Wirdum – Flucht vor der Polizei endete für 29-Jährigen in Untersuchungshaft
Gemeinsame Pressemitteilung der Staatsanwaltschaft Aurich und Polizeiinspektion Aurich/Wittmund
Wirdum - Flucht vor der Polizei endete für 29-Jährigen in Untersuchungshaft
In Wirdum ist am Dienstag ein 29-jähriger Autofahrer nach wiederholter Flucht vor der Polizei in einem Vorgarten verunfallt. Der Autofahrer war einer Funkstreifenbesatzung bereits in Loppersum aufgefallen. Die Beamten entschlossen sich zu einer Kontrolle. Der Autofahrer missachtete jedoch die Anhaltesignale und flüchtete mit deutlich überhöhter Geschwindigkeit bis nach Wirdum. Während der Fahrt warf er ein verdächtiges Päckchen aus dem Fahrzeug. Als die Beamten den Autofahrer in der Neulander Straße zum Anhalten bewegen konnten und aus dem Streifenwagen ausstiegen, setzte der 29-Jährige mit dem Auto zurück und flüchtete erneut. Im weiteren Verlauf verlor er die Kontrolle über das Fahrzeug und landete in der Straße Zum Stig in einem Vorgarten. Der entstandene Sachschaden wird auf rund 25.000 Euro geschätzt.

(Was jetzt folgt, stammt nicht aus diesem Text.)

(** [HasData] closes the buffer and leaves all that it holds in the file that is
    written to, which the next [Reader] reads: data in both files is merged, data
    in the file to read is put in its place by exchanging the files. *)
Lemma HasData_stores s rs ws :
  dir_stores s rs ws →
  ∃ b s', HasData s = (b, None, s') ∧ dir_closed s' [] (ws ++ rs) ∧ (b = false → ws ++ rs = []).
Proof.
  intros H. destruct (close_stores s rs ws H) as (s1 & E & ((Hn & Hr & Hrs & Hw) & Hwn) & _).
  unfold HasData, attempt at 1. rewrite E.
  unfold get, put, fail, mbind, M_bind, mret, M_ret. rewrite Hwn in Hw.
  assert (∀ name cs, file_holds (fs s1) name cs → fileSize (fs s1) name = 0 → cs = []) as Hempty.
  { intros name cs Hh Hz. unfold file_holds, fileSize in *.
    destruct (default [] (fs s1 !! name)); [by apply members_empty|len_lia]. }
  assert (∀ name, 0 ≤ fileSize (fs s1) name) as Hsize by (intros; apply lenZ_nonneg).
  destruct (fileSize (fs s1) (rName (db s1)) =? 0) eqn:Er; destruct (fileSize (fs s1) (wName (db s1)) =? 0) eqn:Ew;
    cbn [andb].
  - exists false, s1. pose proof (Hempty _ _ Hrs ltac:(lia)). pose proof (Hempty _ _ Hw ltac:(lia)). subst rs ws.
    split_and!; [done| |done]. split; [|done]. unfold dir_stores. rewrite Hwn. by split_and!.
  - destruct (0 <? fileSize (fs s1) (wName (db s1))) eqn:Ew0; [|specialize (Hsize (wName (db s1))); lia].
    exists true, s1. pose proof (Hempty _ _ Hrs ltac:(lia)). subst rs. rewrite app_nil_r.
    split_and!; [done| |done]. split; [|done]. unfold dir_stores. rewrite Hwn. by split_and!.
  - destruct (0 <? fileSize (fs s1) (wName (db s1))) eqn:Ew0; [lia|].
    eexists true, _. split; [reflexivity|]. pose proof (Hempty _ _ Hw ltac:(lia)). subst ws. cbn [app].
    split; [|done]. unfold dir_closed, dir_stores.
    cbn [db fs rName wName read write swap_names]. rewrite Hwn. by split_and!.
  - destruct (0 <? fileSize (fs s1) (wName (db s1))) eqn:Ew0; [|specialize (Hsize (wName (db s1))); lia].
    unfold attempt, initReadFile, initWriteFile, close, closeReadFile, closeWriteFile, get, put, fail, mbind, M_bind.
    destruct (fs s1 !! rName (db s1)) as [content|] eqn:Ef; [|unfold fileSize in Er; by rewrite Ef in Er].
    cbn [db fs rName wName read write set_read set_write set_fs].
    eexists true, _. split; [reflexivity|]. split; [|done]. unfold dir_closed, dir_stores.
    cbn [db fs rName wName read write set_read set_write set_fs].
    split_and!; try done.
    + apply file_holds_other; [done|]. apply file_holds_truncate.
    + pose proof (file_holds_create _ (wName (db s1)) (wName (db s1)) _ Hw) as Hw'.
      pose proof (file_holds_create _ _ (wName (db s1)) _ Hrs) as Hrs'.
      set (f1 := create (fs s1) (wName (db s1))) in *.
      unfold file_holds, append_file, truncate in *. rewrite lookup_insert_eq. cbn [default from_option id].
      rewrite lookup_insert_ne, lookup_insert_eq by done. cbn [default from_option id].
      rewrite <- (app_nil_r (ws ++ rs)). apply members_app; [by apply members_app|].
      apply (members_one []).
Qed.

(** ** The contract *)

Section Contract.
  Context (S : Type).

Class BufferOps := {
  buf_Write : list Z → M S Z;
  buf_Reader : ∀ C : Type, (Z → list Z → C → option error * C) → C → M S (option error * C)
}.

(** [holds s cs]: the buffer holds the chunks [cs], in some order.  A read may
    leave its function uncalled; otherwise the function gets some of the chunks,
    and they are forgotten if and only if it succeeds. *)
Class NoLoss `{BufferOps} := {
  holds : S → list (list Z) → Prop;
  holds_write s cs p :
    holds s cs → ∃ s', buf_Write p s = (inr (lenZ p), s') ∧ holds s' (cs ++ [p]);
  holds_read C (fn : Z → list Z → C → option error * C) c s cs :
    holds s cs →
    match buf_Reader C fn c s with
    | (inl _, s') => holds s' cs
    | (inr (err, c'), s') =>
        (err = None ∧ c' = c ∧ holds s' cs) ∨
        ∃ given kept content, cs ≡ₚ given ++ kept ∧ members given content ∧
          fn (lenZ content) content c = (err, c') ∧
          holds s' (match err with Some _ => cs | None => kept end)
    end
}.

(** A client: it writes chunks, and reads with a function that succeeds or fails;
    the contents accepted so far are its state. *)
Inductive op := OWrite (p : list Z) | ORead (ok : bool).

Definition accept (ok : bool) (n : Z) (content : list Z) (acc : list (list Z)) :
    option error * list (list Z) :=
  if ok then (None, acc ++ [content]) else (Some ErrUnexpectedEOF, acc).

Fixpoint run `{BufferOps} (ops : list op) (s : S) (acc : list (list Z)) : S * list (list Z) :=
  match ops with
  | [] => (s, acc)
  | OWrite p :: ops => let '(_, s) := buf_Write p s in run ops s acc
  | ORead ok :: ops =>
    match buf_Reader _ (accept ok) acc s with
    | (inl _, s) => run ops s acc
    | (inr (_, acc), s) => run ops s acc
    end
  end.

Definition written (ops : list op) : list (list Z) :=
  flat_map (λ o, match o with OWrite p => [p] | ORead _ => [] end) ops.

(** Every chunk that was written was accepted once or is still held. *)
Lemma run_no_loss `{NoLoss} ops : ∀ s acc cs,
  holds s cs →
  let '(s', acc') := run ops s acc in
  ∃ givens kept new, acc' = acc ++ new ∧ Forall2 members givens new ∧ holds s' kept ∧
    cs ++ written ops ≡ₚ concat givens ++ kept.
Proof.
  induction ops as [|[p|ok] ops IH]; intros s acc cs Hs; cbn [run written flat_map app].
  - exists [], cs, []. rewrite !app_nil_r. by split_and!.
  - destruct (holds_write s cs p Hs) as (s' & -> & Hs'). specialize (IH s' acc _ Hs').
    destruct (run ops s' acc) as [s2 acc2]. destruct IH as (gs & kept & new & -> & Hg & Hk & Hp).
    exists gs, kept, new. split_and!; try done. by rewrite <- Hp, <- app_assoc.
  - pose proof (holds_read _ (accept ok) acc s cs Hs) as Hr.
    destruct (buf_Reader _ (accept ok) acc s) as [[e|[err acc1]] s']; [by apply IH|].
    destruct Hr as [(-> & -> & Hs')|(given & kept1 & content & Hcs & Hm & Ea & Hs')]; [by apply IH|].
    unfold accept in Ea. destruct ok; injection Ea as <- <-; cbv iota in Hs'; [|by apply IH].
    specialize (IH s' (acc ++ [content]) kept1 Hs').
    destruct (run ops s' (acc ++ [content])) as [s2 acc2].
    destruct IH as (gs & kept & new & -> & Hg & Hk & Hp).
    exists (given :: gs), kept, (content :: new). split_and!; try done.
    + by rewrite <- app_assoc.
    + by constructor.
    + cbn [concat]. rewrite Hcs, <- !app_assoc. by f_equiv.
Qed.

Der 29-Jährige flüchtete zunächst fußläufig von der Unfallstelle, konnte aber von Polizeibeamten im Nahbereich gestellt werden. Wie sich herausstellte, war der Mann nicht im Besitz einer Fahrerlaubnis und stand unter dem Einfluss berauschender Mittel. In dem verdächtigen Päckchen, das am Straßenrand aufgefundenen werden konnte, hatten sich zudem Betäubungsmittel befunden. Im Rahmen einer richterlich angeordneten Durchsuchungsmaßnahme wurden an der Wohnanschrift des Beschuldigten weitere Betäubungsmittel in nicht geringer Menge aufgefunden und beschlagnahmt. Hierbei kamen auch Spürhunde der Polizei zum Einsatz.
Der 29-Jährige aus dem Altkreis Norden wurde von der Polizei in Gewahrsam genommen und auf Antrag der Staatsanwaltschaft Aurich am Mittwoch wegen Verdachts des unerlaubten Handeltreibens mit Betäubungsmitteln dem Haftrichter am Amtsgericht Norden vorgeführt. Es wurde Untersuchungshaftbefehl erlassen. Der Beschuldigte befindet sich nun in einer Justizvollzugsanstalt.
Die weiteren Ermittlungen dauern an.